The photos the Osage News has published of Sugarloaf Mound have come from the Osage Nation Historic Preservation Office.

Last month the Nation purchased Sugarloaf Mound near St. Louis, Mo., for $235,000. The purchase was controversial since Congress declined to fund the purchase and Osage Nation Principal Chief Jim Gray purchased the mound with money from the Osage Nation Properties budget. Many in Congress believe the mound wasn’t built by Osages.

The article on Congress’s Web site, which had no author, further said, “$235,000 equals sixty-seven $3,500 College Scholarships.”

As a result the congressional appropriations committee asked Osage Nation Properties Director Bruce Cass about the purchase and his involvement in it. Executive Branch Chief of Staff, Hepsi Barnett, and Executive Branch Staff Attorney, Tosha Ballard, asked the committee if it was holding a meeting or a hearing.

Congresswoman Faren Revard Anderson told Barnett and Ballard that it was a fact-finding committee meeting and not a hearing.

Osage Nation Principal Chief Jim Gray titled one of his daily messages “Setting the Record Straight: The Sugarloaf Mound Acquisition Process,” in which he said the Appropriations Committee, in which Supernaw sits as a member, sought to discredit the information the Historic Preservation Office has sent them.
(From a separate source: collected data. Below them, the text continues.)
(** The coordinator's own recovery: when the energy measurement fails with
    [IntuisApiError], the poll asks again without the type and succeeds. *)
Lemma poll_retries_measure : forall w d status measures st1 t1 st3 t3,
  token_fresh w ->
  home_cache w = PDict d ->
  str_nonempty (home_id_of d) = true ->
  net w (n_requests w) = Resp st1 (Got status) t1 -> st1 < 400 ->
  api_failure (net w (S (n_requests w))) ->
  net w (S (S (n_requests w))) = Resp st3 (Got measures) t3 -> st3 < 400 ->
  exists w' rq1 rq2 rq3,
    _async_update_data w
    = (Ok (PDict [("home_id", PStr (home_id_of d)); ("status", status);
                  ("measures", measures)]), w')
    /\ requests_of (trace w') = (requests_of (trace w) ++ [rq1; rq2; rq3])%list
    /\ rq_form rq2 = Some (measure_form (home_id_of d) true)
    /\ rq_form rq3 = Some (measure_form (home_id_of d) false).
Proof.
  intros w d status measures st1 t1 st3 t3 Hf Hc Hid H1 Hs1 H2 H3 Hs3.
  apply request_outcome_api_error in H2.
  unfold _async_update_data, try_except at 1, update_body, async_authenticate.
  erewrite bind_ok; [|apply ensure_token_fresh; assumption].
  erewrite bind_ok; [|apply get_home_id_cached; [exact Hc|exact Hid]].
  set (w1 := tick w). assert (Hf1 : token_fresh w1) by now apply token_fresh_tick.
  erewrite bind_ok.
  2:{ rewrite homestatus_run by assumption. cbn [net n_requests w1 tick].
      rewrite H1, request_outcome_ok by assumption. reflexivity. }
  set (w2 := record_request _ (tick w1)).
  assert (Hf2 : token_fresh w2)
    by now apply token_fresh_record, token_fresh_tick.
  erewrite bind_ok.
  2:{ unfold try_except. rewrite gethomemeasure_run by assumption.
      cbn [net n_requests w2 w1 tick record_request]. rewrite H2.
      cbn [is_api_error].
      rewrite gethomemeasure_run
        by (try apply token_fresh_record; try apply token_fresh_tick; assumption).
      cbn [net n_requests w2 w1 tick record_request].
      rewrite H3, request_outcome_ok by assumption. reflexivity. }
  do 4 eexists. split; [reflexivity|].
  cbn. rewrite <- !app_assoc. cbn. repeat split; reflexivity.
Qed.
“[Appropriations] committee leadership had begun their own form of ‘expert’ review of the cultural association of the property to the Osage Nation,” Gray wrote. “After numerous phone calls, a spurious form of archaeological and anthropological research at best, committee leadership had inexplicably built an argument to distance Osages from the former greatness of our ancestors.”

Congress is currently drafting legislation that will fine-tune the process for property acquisitions for the Nation.